One of Venice’s most prominent families, the Grimani family’s palazzi is one of Venice’s hidden gems, not least because it is difficult to find unless you go by river taxi, but also because it is Venice’s only Roman style palazzi, with an astonishing
Googlemaps was totally defeated by the unique street and canal layout of Venice, yet the palazzi is actually easy to find if you follow an old-fashioned map.
Originally built by the Venetian Doge Antonio Grimani, the palace was redesigned and enlarged between 1532 and 1569 in Roman style to be a fitting home for the family’s large collection of antiquities with a series of astonishing rooms culminating in the Tribune which held over a hundred archaeological pieces.

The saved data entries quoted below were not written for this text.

(* ===== verification/UploadsServer.v ===== *)
(** * The upload service as a server

    Models the launcher of [apps/uploads/uploads.go] (options, [Notifier],
    [BuildHandler] with its routes and middlewares, the liveness endpoints, shutdown),
    the listeners of [listenToHooks] as a transition system, the logging middleware of
    [json_logger.go] and [retryComplete] of the command.

    Parameters: go-chi's router ([Chi]) and CORS handler, tusd (its middleware and the
    operations), S3, the queue's connection.  The pattern for origins is compiled and
    matched as [regexp] does, for the syntax [QuoteMeta] and [ReplaceAll] produce. *)

From S2P Require Import Prelude GoLib Rpc Errors Http Services Asynquery Uploads.
From Stdlib Require Import Ascii String.

Local Open Scope string_scope.
Local Open Scope Z_scope.

(** ** The origins the service accepts *)

(** The characters [regexp.QuoteMeta] escapes. *)
Definition special (a : ascii) : bool :=
  existsb (Ascii.eqb a) ["\"; "."; "+"; "*"; "?"; "("; ")"; "|"; "["; "]"; "{"; "}"; "^"; "$"]%char.
Fixpoint QuoteMeta (s : string) : string :=
  match s with
  | "" => ""
  | String a s => if special a then String "\" (String a (QuoteMeta s)) else String a (QuoteMeta s)
  end.

(** [strings.ReplaceAll(s, old, new)] for an [old] of two characters. *)
Fixpoint ReplaceAll2 (s : string) (x y : ascii) (new : string) : string :=
  match s with
  | String a s1 =>
    match s1 with
    | String b s2 => if Ascii.eqb a x && Ascii.eqb b y then new +:+ ReplaceAll2 s2 x y new else String a (ReplaceAll2 s1 x y new)
    | "" => s
    end
  | "" => ""
  end.

Definition originPattern (d : string) : string := ReplaceAll2 (QuoteMeta d) "\" "*" ".*".
Definition allowOriginPattern (corsDomains : list string) : string :=
  "^(" +:+ Join (map originPattern corsDomains) "|" +:+ ")$".

Example pattern_ex : allowOriginPattern ["https://*.odysee.com"; "http://localhost:*"] = "^(https://.*\.odysee\.com|http://localhost:.*)$".
Proof. reflexivity. Qed.

(** *** Regular expressions of this form *)

Inductive item := Lit (a : ascii) | AnyStar.
#[export] Instance item_eq : EqDecision item.
Proof. solve_decision. Defined.

Definition plain_char (a : ascii) : bool := (N_of_ascii a <? 128)%N && negb (special a).

(** The alternatives of a group up to its closing parenthesis and the end; other syntax
    and characters beyond ASCII are outside the model. *)
Fixpoint parse_alts (s : string) : option (list (list item)) :=
  match s with
  | "" => None
  | String a s1 =>
    if Ascii.eqb a ")" then (if String.eqb s1 "$" then Some [[]] else None)
    else if Ascii.eqb a "|" then alts ← parse_alts s1; Some ([] :: alts)
    else
      let add i r := match r with Some (alt :: alts) => Some ((i :: alt) :: alts) | _ => None end in
      if Ascii.eqb a "\" then
        match s1 with String b s2 => if special b then add (Lit b) (parse_alts s2) else None | "" => None end
      else if Ascii.eqb a "." then
        match s1 with String b s2 => if Ascii.eqb b "*" then add AnyStar (parse_alts s2) else None | "" => None end
      else if plain_char a then add (Lit a) (parse_alts s1) else None
  end.
Definition compile (p : string) : option (list (list item)) :=
  if HasPrefix p "^(" then parse_alts (TrimPrefix p "^(") else None.

(** A whole string matches an alternative; the dot stands for anything but a newline. *)
Definition newline : ascii := "010".
Fixpoint match_items (its : list item) : string → bool :=
  match its with
  | [] => λ s, String.eqb s ""
  | Lit a :: its => λ s, match s with String b s => Ascii.eqb a b && match_items its s | "" => false end
  | AnyStar :: its =>
    fix any s := match_items its s || match s with String b s => negb (Ascii.eqb b newline) && any s | "" => false end
  end.
Definition MatchString (alts : list (list item)) (s : string) : bool := existsb (λ its, match_items its s) alts.

(** The test tusd makes on the [Origin] of a request; a pattern that does not compile
    panics at start-up. *)
Definition allowOrigin (corsDomains : list string) (origin : string) : option bool :=
  alts ← compile (allowOriginPattern corsDomains); Some (MatchString alts origin).

(** *** What it means: wild cards in domains *)

Fixpoint glob (d : string) : string → bool :=
  match d with
  | "" => λ s, String.eqb s ""
  | String c d =>
    if Ascii.eqb c "*" then fix any s := glob d s || match s with String b s => negb (Ascii.eqb b newline) && any s | "" => false end
    else λ s, match s with String b s => Ascii.eqb c b && glob d s | "" => false end
  end.

Definition item_of (c : ascii) : item := if Ascii.eqb c "*" then AnyStar else Lit c.
Fixpoint items_of (d : string) : list item :=
  match d with "" => [] | String c d => item_of c :: items_of d end.

Lemma match_items_glob d s : match_items (items_of d) s = glob d s.
Proof.
  revert s. induction d as [|c d IH]; intros s; [done|]. cbn [items_of glob]. unfold item_of. destruct (Ascii.eqb c "*").
  - induction s as [|b s IHs]; cbn; rewrite IH; [done|]. f_equal. f_equal. exact IHs.
  - destruct s as [|b s]; cbn; [done|]. by rewrite IH.
Qed.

Sadly, the 20th century was not kind to the palazzo which was rescued by the Italian state after falling into decay and is now an art gallery and museum, with careful restorations where appropriate. The start of the visit is a little spooky with an exhibition of eyes (which follow you round the rooms) by the German/New Zealand artist Sandro Copp who now lives in the Highlands of Scotland (his eyes following you round the rooms). Thereafter on this principal floor, the architecture is fascinating, especially the painted ceilings, and it gradually moves up a pace to the Tribune where many of the antique sculptures have been returned to finish off one of the most splendid rooms in Venice.
The top floor is much less elaborate and is used for temporary exhibitions, currently showing a retrospective of the life and work of the American artist Helen Frankenhaler (1928 -2011), not as well-known as she ought to be.